■ Source records:
::::::

Fixpoint nextprop_loop (n : nat) (fdt : list Z) (offset : Z) : option Z :=
  match n with
  | O => None
  | S n =>
      '(tag, nextoffset) ← fdt_next_tag fdt offset;
      if tag =? FDT_END then Some (if 0 <=? nextoffset then - FDT_ERR_BADSTRUCTURE else nextoffset)
      else if tag =? FDT_PROP then Some offset
      else if tag =? FDT_NOP then nextprop_loop n fdt nextoffset
      else Some (- FDT_ERR_NOTFOUND)
  end.
Definition nextprop_ (fdt : list Z) (offset : Z) : option Z := nextprop_loop (S (length fdt)) fdt offset.

Definition fdt_first_property_offset (fdt : list Z) (nodeoffset : Z) : option Z :=
  offset ← fdt_check_node_offset_ fdt nodeoffset;
  if offset <? 0 then Some offset else nextprop_ fdt offset.
Definition fdt_next_property_offset (fdt : list Z) (offset : Z) : option Z :=
  offset ← fdt_check_prop_offset_ fdt offset;
  if offset <? 0 then Some offset else nextprop_ fdt offset.

(** The property, as the position of its header, and its length or the error. *)
Definition fdt_get_property_by_offset_ (fdt : list Z) (offset : Z) : option (option Z * Z) :=
  err ← fdt_check_prop_offset_ fdt offset;
  if err <? 0 then Some (None, err)
  else
    prop ← fdt_offset_ptr_ fdt offset;
    len ← fdt32_ld (from fdt (prop + 4));
    Some (Some prop, s32 len).

(** The loop of [fdt_get_property_namelen_]: property, offset, length or error. *)
Fixpoint find_property (n : nat) (fdt : list Z) (offset : Z) (name : list Z) (namelen : Z) :
    option (option (Z * Z) * Z) :=
  if offset <? 0 then Some (None, offset)
  else
    match n with
    | O => None
    | S n =>
        '(prop, len) ← fdt_get_property_by_offset_ fdt offset;
        match prop with
        | None => Some (None, - FDT_ERR_INTERNAL)
        | Some prop =>
            nameoff ← fdt32_ld (from fdt (prop + 8));
            eq ← fdt_string_eq_ fdt (s32 nameoff) name namelen;
            if eq : bool then Some (Some (prop, offset), len)
            else offset ← fdt_next_property_offset fdt offset; find_property n fdt offset name namelen
        end
    end.
Definition fdt_get_property_namelen_ (fdt : list Z) (offset : Z) (name : list Z) (namelen : Z) :
    option (option (Z * Z) * Z) :=
  offset ← fdt_first_property_offset fdt offset;
  find_property (S (length fdt)) fdt offset name namelen.

(** Where the value of a property lies: before version 16 values of eight bytes
    or more are aligned. *)
Definition prop_data (fdt : list Z) (prop poffset : Z) : option Z :=
  version ← fdt_version fdt;
  len ← fdt32_ld (from fdt (prop + 4));
  Some (if (version <? 16) && nz ((poffset + 12) mod 8) && (8 <=? len) then prop + 12 + 4 else prop + 12).

Definition fdt_getprop_namelen (fdt : list Z) (nodeoffset : Z) (name : list Z) (namelen : Z) : option (option Z * Z) :=
  '(prop, len) ← fdt_get_property_namelen_ fdt nodeoffset name namelen;
  match prop with
  | None => Some (None, len)
  | Some (prop, poffset) => data ← prop_data fdt prop poffset; Some (Some data, len)
  end.

(** Names are C strings, given by their bytes with the terminator. *)
Definition fdt_getprop (fdt : list Z) (nodeoffset : Z) (name : list Z) : option (option Z * Z) :=
  namelen ← sbi_strlen name; fdt_getprop_namelen fdt nodeoffset name (s32 namelen).

(** Value, name and length. *)
Definition fdt_getprop_by_offset (fdt : list Z) (offset : Z) : option (option (Z * Z) * Z) :=
  '(prop, len) ← fdt_get_property_by_offset_ fdt offset;
  match prop with
  | None => Some (None, len)
  | Some prop =>
      nameoff ← fdt32_ld (from fdt (prop + 8));
      '(name, namelen) ← fdt_get_string fdt (s32 nameoff);
      match name with
      | None => Some (None, namelen)
      | Some name => data ← prop_data fdt prop offset; Some (Some (data, name), len)
      end
  end.

(** A literal with its terminator. *)
Definition cstring (s : string) : list Z := chars s ++ [0].

Definition fdt_get_phandle (fdt : list Z) (nodeoffset : Z) : option Z :=
  '(php, len) ← fdt_getprop fdt nodeoffset (cstring "phandle");
  match php, len =? 4 with
  | Some php, true => fdt32_ld (from fdt php)
  | _, _ =>
      '(php, len) ← fdt_getprop fdt nodeoffset (cstring "linux,phandle");
      match php, len =? 4 with
      | Some php, true => fdt32_ld (from fdt php)
      | _, _ => Some 0
      end
  end.

(** ** Navigation *)

Fixpoint subnode_loop (n : nat) (fdt : list Z) (offset depth : Z) (name : list Z) (namelen : Z) : option Z :=
  if (0 <=? offset) && (0 <=? depth) then
    match n with
    | O => None
    | S n =>
        hit ← (if depth =? 1 then fdt_nodename_eq_ fdt offset name namelen else Some false);
        if hit : bool then Some offset
        else '(offset, d) ← fdt_next_node fdt offset (Some depth); subnode_loop n fdt offset (default 0 d) name namelen
    end
  else Some (if depth <? 0 then - FDT_ERR_NOTFOUND else offset).
Definition fdt_subnode_offset_namelen (fdt : list Z) (offset : Z) (name : list Z) (namelen : Z) : option Z :=
  FDT_RO_PROBE fdt (subnode_loop (S (length fdt)) fdt offset 0 name namelen).

(** The loop over the parts of a path: [len] bytes of [p] are left. *)
Fixpoint path_loop (n : nat) (fdt : list Z) (p : list Z) (len offset : Z) : option Z :=
  if len <=? 0 then Some offset
  else
    match n with
    | O => None
    | S n =>
        c ← head p;
        if c =? 47 then
          if len =? 1 then Some offset else path_loop n fdt (tail p) (len - 1) offset
        else
          q ← sbi_memchr p 47 (Z.to_nat len);
          let k := default len q in
          offset ← fdt_subnode_offset_namelen fdt offset p k;
          if offset <? 0 then Some offset else path_loop n fdt (drop (Z.to_nat k) p) (len - k) offset
    end.

(** A path that does not start with a slash starts with an alias, whose value
    is a path in turn: [n] bounds the nesting. *)
Fixpoint fdt_path_offset_namelen (n : nat) (fdt : list Z) (path : list Z) (namelen : Z) : option Z :=
  FDT_RO_PROBE fdt (
    c ← head path;
    if c =? 47 then path_loop (S (length path)) fdt path namelen 0
    else
      match n with
      | O => None
      | S n =>
          q ← sbi_memchr path 47 (Z.to_nat namelen);
          let k := default namelen q in
          aliasoffset ← fdt_path_offset_namelen n fdt (cstring "/aliases") 8;
          if aliasoffset <? 0 then Some (- FDT_ERR_BADPATH)
          else
            '(p, _) ← fdt_getprop_namelen fdt aliasoffset path k;
            match p with
            | None => Some (- FDT_ERR_BADPATH)
            | Some p =>
                len ← sbi_strlen (from fdt p);
                offset ← fdt_path_offset_namelen n fdt (from fdt p) (s32 len);
                path_loop (S (length path)) fdt (drop (Z.to_nat k) path) (namelen - k) offset
            end
      end).
Definition fdt_path_offset (n : nat) (fdt path : list Z) : option Z :=
  len ← sbi_strlen path; fdt_path_offset_namelen n fdt path (s32 len).

(** The loop shared by the functions that look a node up by its position:
    [found] is applied to each node up to [nodeoffset]. *)
Fixpoint supernode_loop (n : nat) (fdt : list Z) (nodeoffset supernodedepth offset depth supernodeoffset : Z) :
    option (Z * option Z) :=
  if (0 <=? offset) && (offset <=? nodeoffset) then
    match n with
    | O => None
    | S n =>
        let supernodeoffset := if depth =? supernodedepth then offset else supernodeoffset in
        if offset =? nodeoffset then
          Some (if depth <? supernodedepth then - FDT_ERR_NOTFOUND else supernodeoffset, Some depth)
        else
          '(offset, d) ← fdt_next_node fdt offset (Some depth);
          supernode_loop n fdt nodeoffset supernodedepth offset (default 0 d) supernodeoffset
    end
  else Some (if (offset =? - FDT_ERR_NOTFOUND) || (0 <=? offset) then - FDT_ERR_BADOFFSET
             else if offset =? - FDT_ERR_BADOFFSET then - FDT_ERR_BADSTRUCTURE else offset, None).

(** The result, and the depth of the node where it was found. *)
Definition fdt_supernode_atdepth_offset (fdt : list Z) (nodeoffset supernodedepth : Z) : option (Z * option Z) :=
  r ← fdt_ro_probe_ fdt;
  if r <? 0 then Some (r, None)
  else if supernodedepth <? 0 then Some (- FDT_ERR_NOTFOUND, None)
  else supernode_loop (S (length fdt)) fdt nodeoffset supernodedepth 0 0 (- FDT_ERR_INTERNAL).

(** When the call succeeds it has stored the depth. *)
Definition fdt_node_depth (fdt : list Z) (nodeoffset : Z) : option Z :=
  '(err, nodedepth) ← fdt_supernode_atdepth_offset fdt nodeoffset 0;
  if nz err then Some (if err <? 0 then err else - FDT_ERR_INTERNAL) else nodedepth.

Definition fdt_parent_offset (fdt : list Z) (nodeoffset : Z) : option Z :=
  nodedepth ← fdt_node_depth fdt nodeoffset;
  if nodedepth <? 0 then Some nodedepth
  else '(r, _) ← fdt_supernode_atdepth_offset fdt nodeoffset (nodedepth - 1); Some r.

(** ** Searching the whole tree *)

(** [for (offset = fdt_next_node(fdt, start, NULL); offset >= 0; ...)] with a
    test that may return. *)
Fixpoint scan_nodes (n : nat) (fdt : list Z) (offset : Z) (test : Z -> option (option Z)) : option Z :=
  if offset <? 0 then Some offset
  else
    match n with
    | O => None
    | S n =>
        r ← test offset;
        match r with
        | Some v => Some v
        | None => '(offset, _) ← fdt_next_node fdt offset None; scan_nodes n fdt offset test
        end
    end.
Definition scan_from (fdt : list Z) (startoffset : Z) (test : Z -> option (option Z)) : option Z :=
  '(offset, _) ← fdt_next_node fdt startoffset None; scan_nodes (S (length fdt)) fdt offset test.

::::::

■ Task prompt: Above are some lines. Repeat exactly, and only, those from the line that has "let k := default namelen q in" through the line that has "Definition fdt_path_offset (n".

■ Output below:
          let k := default namelen q in
          aliasoffset ← fdt_path_offset_namelen n fdt (cstring "/aliases") 8;
          if aliasoffset <? 0 then Some (- FDT_ERR_BADPATH)
          else
            '(p, _) ← fdt_getprop_namelen fdt aliasoffset path k;
            match p with
            | None => Some (- FDT_ERR_BADPATH)
            | Some p =>
                len ← sbi_strlen (from fdt p);
                offset ← fdt_path_offset_namelen n fdt (from fdt p) (s32 len);
                path_loop (S (length path)) fdt (drop (Z.to_nat k) path) (namelen - k) offset
            end
      end).
Definition fdt_path_offset (n : nat) (fdt path : list Z) : option Z :=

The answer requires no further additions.